Aquella estimulación era más de lo que la pobre Lara podía resistir y la joven se rompió ante sus ojos.

¡Oooooh! ¡Por favor! Permitame correrme, permitame correrme, permitame correrme. Se lo suplico –gimió entregada.

El profesor se incorporó levemente y acercó su boca a la de la joven, sus ojos mirando a los ojos cerrados de la muchacha.

Puedes correrte, esclava –dijo dando un fuerte tirón a uno de sus pezones mientras su otra mano se deslizaba tras el cuello de la joven y forzaba su boca contra la de él.

El orgasmo de Lara la barrió al instante. Los gemidos de la chica fueron ahogados por la boca del profesor que introdujo su lengua hasta el gaznate de la muchacha y la besó con pasión. Lara respondió al beso entregada, sumida en un extasis sexual desconocido para ella. Su lengua se entrelazó con la del hombre, enroscandola, succionándola. Estaba tan tremendamente caliente... El profesor podía sentir el cuerpo de la joven extremeciendose, temblando, agitándose... sus caderas se movian con ritmo como queriendo follarse a un amante inexistente. Aquella joven era pura dinamita. Le iba a dar mucho juego. No iba a ponerse límites con ella. Quería ver hasta dónde era capaz de llegar.

Lara aún estuvo varios minutos besandose con el profesor Antúnez, hasta que poco a poco su clímax fue pasando y fue consciente de lo que estaba haciendo. Entonces se separó, se puso en pie y avergonzada miró al suelo. Se había corrido como una perra en celo delante de su profesor. La humillación y la vergüenza hicieron que el color de su cara no tuviese nada que envidiar al de sus pezones. El silencio dolía más que cualquier otra cosa, porque le hacía recordar cómo se había excitado, cómo había gozado, cómo le había pedido que la permitiese correrse...

Yo... –intentó balbucear para romper el doloroso silencio.

No son las palabras correctas –le interrumpió el profesor- Primero debes darme las gracias. Ha sido una deferencia por mi parte el permitir tu orgasmo.

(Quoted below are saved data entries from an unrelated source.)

Lemma exec_ok p0 x c : client_ok p0 c -> frame_used p0 0 = true -> get_call_ok x ->
  wp (exec x) (fun _ c' => client_ok p0 c') (fun _ => False) c.
Proof.
  intros H H0 Hx. destruct x as [|n|k]; cbn [exec].
  - apply exec_get; [done|done|lia|]. eapply wp_mono; [apply alloc_frame_spec, H| |done].
    intros a p' [(f & Hf & -> & Hu & _ & Ht)|(-> & -> & _)]; [left|by right].
    exists f. split_and!; [lia|lia|done| |done]. intros g Hg. unfold in_run in Hg. by replace g with f by lia.
  - cbn in Hx. apply exec_get; [done|done|lia|]. eapply wp_mono; [apply alloc_contiguous_spec, Hx; apply H| |done].
    intros a p' [(f & Hf & Hl & -> & Hr & _ & Ht)|(-> & -> & _)]; [left|by right].
    by exists f.
  - unfold wp. destruct (owned c !! k) as [b|] eqn:Hb; [|done].
    pose proof (delete_Permutation _ _ _ Hb) as Hp. apply (heap_perm _ _ _ _ Hp) in H.
    pose proof (hp_blocks _ _ _ H) as HB. inversion HB as [|? ? (Hb1 & Hb2 & Hb3) _]; subst.
    pose proof (limit_range _ (hp_ok _ _ _ H)) as HL. unfold frame_limit in HL.
    rewrite (hp_total _ _ _ H) in HL. fold (frame_limit p0) in HL.
    change (wp (on_pmm (k64_pmm_free_contiguous (b.1 * K64_FRAME_SIZE) b.2) ;;
      modify (fun c => mk_client (cl_pmm c) (delete k (owned c)))) (fun _ c' => client_ok p0 c') (fun _ => False) c).
    apply wp_bind, wp_zoom, free_contiguous_spec; [apply H|lia|lia|lia| |].
    + intros f Hf. apply (hp_view _ _ _ H); [unfold in_run in Hf; lia|]. right. rewrite covered_cons. by left.
    + intros p' Hg. apply wp_modify. unfold client_ok. cbn [owned cl_pmm]. by eapply heap_give.
Qed.

(** C13: The page-frame allocator never gives out a frame twice: whatever a
    client asks for and gives back, the blocks it owns are pairwise disjoint,
    consist of frames that were free at the start, and the bitmap and the used
    count are exactly the initial ones plus those blocks.  In particular when
    everything has been given back the bitmap is the initial one. *)
Theorem pmm_client_safe p0 cs : pmm_ok p0 -> frame_used p0 0 = true -> Forall get_call_ok cs ->
  wp (exec_all cs) (fun _ c => heap p0 (owned c) (cl_pmm c)) (fun _ => False) (mk_client p0 []).
Proof.
  intros O H0 Hcs.
  cut (forall c, client_ok p0 c -> wp (exec_all cs) (fun _ c => client_ok p0 c) (fun _ => False) c).
  { intros H. apply H. by apply heap_init. }
  induction Hcs as [|x cs Hx _ IH]; intros c Hc; cbn [exec_all]; [by apply wp_ret|].
  apply wp_bind. eapply wp_mono; [by apply exec_ok| |done]. intros [] c' Hc'. by apply IH.
Qed.

(** [k64_pmm_alloc_contiguous] is first fit: it takes the lowest run of
    [n] free frames below the limit, and returns [NULL], changing nothing, only
    when there is none.  Frame 0, whose address is [NULL], is used. *)
Theorem alloc_contiguous_first_fit p n : pmm_ok p -> frame_used p 0 = true -> 0 < n <= K64_MAX_FRAMES ->
  wp (k64_pmm_alloc_contiguous n) (fun a p' =>
    if a =? 0 then p' = p /\ forall y, 0 <= y -> y + n <= frame_limit p -> ~ run_free p y n
    else exists f, a = f * K64_FRAME_SIZE /\ 0 < f /\ f + n <= frame_limit p /\ run_free p f n /\
      (forall y, 0 <= y < f -> ~ run_free p y n) /\ taken p f n p') (fun _ => False) p.
Proof.
  intros O H0 Hn. eapply wp_mono; [by apply alloc_contiguous_spec| |done].
  intros a p' [(f & Hf & Hl & -> & Hr & Hno & Ht)|(-> & -> & Hno)]; [|done].
  assert (f <> 0). { intros ->. rewrite Hr in H0; [done|unfold in_run; lia]. }
  rewrite (proj2 (Z.eqb_neq _ _)) by (rewrite frame_size; lia).
  exists f. split_and!; [done|lia|done..].
Qed.

(** * The physical memory manager after [k64_pmm_init] *)
(** The frames that the loop over a region of the memory map releases: one for
    each step of 4 KiB from its start. *)
Definition loop_frame (start end_ f : Z) : Prop :=
  start / 4096 <= f /\ start + 4096 * (f - start / 4096) < end_.

(** A frame that shares a byte with [start .. end_ - 1]. *)
Definition touches (start end_ f : Z) : Prop :=
  start < end_ /\ f * 4096 < end_ /\ start < (f + 1) * 4096.

(** The frames of [p'] are those of [p] with the frames in [P] released. *)
Record released (P : Z -> Prop) (p p' : pmm) : Prop := {
  rl_ok : pmm_ok p';
  rl_used : used_frames p' = used_frames p;
  rl_frames : forall f, 0 <= f < K64_MAX_FRAMES -> frame_used p' f = false <-> P f \/ frame_used p f = false
}.

Record reserved (P : Z -> Prop) (p p' : pmm) : Prop := {
  rs_ok : pmm_ok p';
  rs_frames : forall f, 0 <= f < K64_MAX_FRAMES -> frame_used p' f = false <-> ~ P f /\ frame_used p f = false
}.

Lemma released_mono (P Q : Z -> Prop) p p' : (forall f, 0 <= f < K64_MAX_FRAMES -> P f <-> Q f) ->
  released P p p' -> released Q p p'.
Proof. intros H [? ? F]. split; [done..|]. intros f Hf. by rewrite F, H. Qed.

Lemma released_trans (P Q : Z -> Prop) p p1 p2 : released P p p1 -> released Q p1 p2 ->
  released (fun f => P f \/ Q f) p p2.
Proof. intros [? ? F1] [? ? F2]. split; [done|congruence|]. intros f Hf. rewrite F2, F1 by done. tauto. Qed.

Lemma reserved_mono (P Q : Z -> Prop) p p' : (forall f, 0 <= f < K64_MAX_FRAMES -> P f <-> Q f) ->
  reserved P p p' -> reserved Q p p'.
Proof. intros H [? F]. split; [done..|]. intros f Hf. by rewrite F, H. Qed.

Lemma reserved_trans (P Q : Z -> Prop) p p1 p2 : reserved P p p1 -> reserved Q p1 p2 ->
  reserved (fun f => P f \/ Q f) p p2.
Proof. intros [? F1] [? F2]. split; [done|]. intros f Hf. rewrite F2, F1 by done. tauto. Qed.

Lemma reserved_refl (P : Z -> Prop) p : pmm_ok p -> (forall f, 0 <= f < K64_MAX_FRAMES -> ~ P f) -> reserved P p p.
Proof. intros O H. split; [done|]. intros f Hf. specialize (H f Hf). tauto. Qed.

(** ** The memory map *)
Lemma wp_clear_frame f p (Q : unit -> pmm -> Prop) E : pmm_ok p -> 0 <= f < K64_MAX_FRAMES ->
  (forall p', released (eq f) p p' -> Q tt p') -> wp (clear_frame f) Q E p.
Proof.
  intros O Hf HQ. destruct (clear_frame_spec p O f Hf) as (bm' & Hs & [Hok Ht Hfr]).
  unfold wp. rewrite Hs. apply HQ. split; [done|done|]. intros g Hg. rewrite Hfr by lia.
  case_decide as Hr; unfold in_run in Hr.
  - split; [left; lia|done].
  - split; [by right|intros [->|?]; [lia|done]].
Qed.

Lemma released_total P p p' n : 0 <= n -> released P p p' -> released P p (set_total n p').
Proof. intros Hn [[] ? F]. split; [by split|done|exact F]. Qed.

Lemma wp_inc_total p (Q : unit -> pmm -> Prop) E :
  Q tt (set_total (u64 (total_frames p + 1)) p) -> wp inc_total Q E p.
Proof. done. Qed.

Lemma region_loop_spec fuel a e p Q E : pmm_ok p -> 0 <= a -> 0 <= e < 18446744073709551616 ->
  (0 < fuel)%nat -> K64_MAX_FRAMES - a / 4096 < Z.of_nat fuel ->
  (forall p', released (loop_frame a e) p p' -> Q tt p') -> wp (region_loop fuel a e) Q E p.
Proof.
  revert a p Q. induction fuel as [|fuel IH]; intros a p Q O Ha He Hpos Hfuel HQ; [lia|].
  cbn [region_loop]. rewrite frame_size. pose proof max_frames as HM.
  destruct (Z.ltb_spec a e) as [Hlt|Hge].
  2: { apply wp_ret, HQ. split; [done|done|]. intros f Hf. split; [by right|]. intros [[H1 H2]|?]; [lia|done]. }
  destruct (Z.leb_spec K64_MAX_FRAMES (a / 4096)) as [Hm|Hm].
  { apply wp_ret, HQ. split; [done|done|]. intros f Hf. split; [by right|]. intros [[H1 H2]|?]; [lia|done]. }
  apply wp_bind, wp_clear_frame; [done|dmlia|]. intros p1 R1. apply wp_bind, wp_inc_total.
  pose proof (u64_range (total_frames p1 + 1)).
  apply (released_total _ _ _ (u64 (total_frames p1 + 1))) in R1; [|lia].
  rewrite u64_small by dmlia. apply IH; [apply R1|lia|done|dmlia|dmlia|].
  intros p2 R2. apply HQ. eapply released_mono; [|exact (released_trans _ _ _ _ _ R1 R2)].
  intros f Hf. cbv beta. unfold loop_frame. dmlia.
Qed.

(** The available regions of the map, in the order of the walk. *)
Fixpoint mmap_regions (m : mem) (fuel : nat) (mmap mmap_end : Z) : list (Z * Z) :=
  match fuel with
  | O => []
  | S fuel =>
      if mmap <? mmap_end then
        let rest := mmap_regions m fuel (mmap + mmap_size m mmap + 4) mmap_end in
        if mmap_region_type m mmap =? 1
        then (mmap_region_addr m mmap, u64 (mmap_region_addr m mmap + mmap_region_len m mmap)) :: rest
        else rest
      else []
  end.

Definition looped (rs : list (Z * Z)) (f : Z) : Prop :=
  exists r, r ∈ rs /\ loop_frame r.1 r.2 f.

Lemma looped_cons r rs f : looped (r :: rs) f <-> loop_frame r.1 r.2 f \/ looped rs f.
Proof.
  unfold looped. setoid_rewrite elem_of_cons. split.
  - intros (c & [->|Hc] & Hf); [by left|right; by exists c].
  - intros [Hf|(c & Hc & Hf)]; [exists r; auto|exists c; auto].
Qed.

Lemma load32_range m a : mem_ok m -> 0 <= load32 m a < 4294967296.
Proof.
  intros H. unfold load32. pose proof (le_value_range (load_bytes m a 4) (load_bytes_ok m a 4 H)).
  by rewrite load_bytes_length in *.
Qed.

Lemma region_fuel : Z.of_nat REGION_FUEL = K64_MAX_FRAMES + 1.
Proof. unfold REGION_FUEL. rewrite Z2Nat.id; [done|]. rewrite max_frames. lia. Qed.
#[local] Opaque REGION_FUEL.

Lemma mmap_loop_spec m fuel a e p Q E : mem_ok m -> pmm_ok p ->
  (0 < fuel)%nat -> e - a <= 4 * (Z.of_nat fuel - 1) ->
  (forall p', released (looped (mmap_regions m fuel a e)) p p' -> Q tt p') ->
  wp (mmap_loop m fuel a e) Q E p.
Proof.
  intros Hm. revert a p Q. induction fuel as [|fuel IH]; intros a p Q O Hpos Hfuel HQ; [lia|].
  cbn [mmap_loop mmap_regions] in *. pose proof (load32_range m a Hm) as Hsz. fold (mmap_size m a) in Hsz.
  destruct (Z.ltb_spec a e) as [Hlt|Hge].
  2: { apply wp_ret, HQ. split; [done|done|]. intros f Hf. split; [by right|].
    intros [(r & Hr & _)|?]; [by apply not_elem_of_nil in Hr|done]. }
  assert (Hrest : forall p1 (P : Z -> Prop), released P p p1 ->
    (forall p', released (fun f => P f \/ looped (mmap_regions m fuel (a + mmap_size m a + 4) e) f) p p' -> Q tt p') ->
    wp (mmap_loop m fuel (a + mmap_size m a + 4) e) Q E p1).
  { intros p1 P R1 HQ1. destruct fuel as [|fuel'].
    - lia.
    - apply IH; [apply R1|lia|lia|]. intros p2 R2. apply HQ1. by eapply released_trans. }
  apply wp_bind. destruct (Z.eqb_spec (mmap_region_type m a) 1) as [Ht|Ht].
  - pose proof (load64_range m (a + 4) Hm) as Hra. fold (mmap_region_addr m a) in Hra.
    apply region_loop_spec; [done|lia|apply u64_range| | |].
    + pose proof region_fuel. rewrite max_frames in *. lia.
    + pose proof region_fuel. dmlia.
    + intros p1 R1. apply (Hrest p1 _ R1). intros p' R'. apply HQ. eapply released_mono; [|exact R'].
      intros f Hf. cbv beta. by rewrite looped_cons.
  - apply wp_ret. apply (Hrest p (fun _ => False)).
    + split; [done|done|]. tauto.
    + intros p' R'. apply HQ. eapply released_mono; [|exact R']. cbv beta. tauto.
Qed.

(** ** Reserving *)
Lemma reserve_frame_spec a p Q E : pmm_ok p -> 0 <= a ->
  (forall p', reserved (fun f => f = a / 4096) p p' -> Q tt p') -> wp (reserve_frame a) Q E p.
Proof.
  intros O Ha HQ. unfold reserve_frame. rewrite frame_size. pose proof max_frames as HM.
  destruct (Z.ltb_spec (a / 4096) K64_MAX_FRAMES) as [Hlt|Hge].
  2: { apply wp_ret, HQ. apply reserved_refl; [done|]. intros f Hf. lia. }
  apply wp_bind, wp_test_frame; [done|dmlia|]. destruct (frame_used p (a / 4096)) eqn:Hu.
  - apply wp_ret, HQ. split; [done|]. intros f Hf. split; [|tauto]. intros Hff. split; [|done]. congruence.
  - apply wp_take_frame; [done|dmlia|]. intros p' [[O' _ F'] _]. apply HQ. split; [done|].
    intros f Hf. rewrite F' by lia. case_decide as Hr; unfold in_run in Hr.
    + split; [done|]. intros [? _]. lia.
    + split; [|tauto]. intros ?. split; [lia|done].
Qed.

Lemma frame_floor_spec a : 0 <= a < 18446744073709551616 -> frame_floor a = 4096 * (a / 4096).
Proof.
  intros Ha. unfold frame_floor. rewrite frame_size.
  change (u64 (Z.lnot (4096 - 1))) with (Z.ldiff (Z.ones 64) (Z.ones 12)).
  replace (Z.land a (Z.ldiff (Z.ones 64) (Z.ones 12))) with (Z.ldiff (Z.land a (Z.ones 64)) (Z.ones 12)).
  - rewrite Z.land_ones, Z.mod_small by lia. rewrite Z.ldiff_ones_r by lia.
    rewrite Z.shiftl_mul_pow2, Z.shiftr_div_pow2 by lia. change (2 ^ 12) with 4096. lia.
  - apply Z.bits_inj'. intros n Hn. rewrite !Z.ldiff_spec, !Z.land_spec, Z.ldiff_spec. symmetry. apply andb_assoc.
Qed.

Lara se quedó mirándole anonadada. El bastardo esperaba que le diese las gracias. El orgasmo había estado bien pero tampoco era para tanto, se dijo, consciente de que se mentía abiertamente. La joven trataba de decidir qué hacer cuando un ruido de nudillos golpeando la puerta la hizo girarse en esa dirección. Después miró aterrada al profesor Antúnez que parecía tranquilo y sosegado.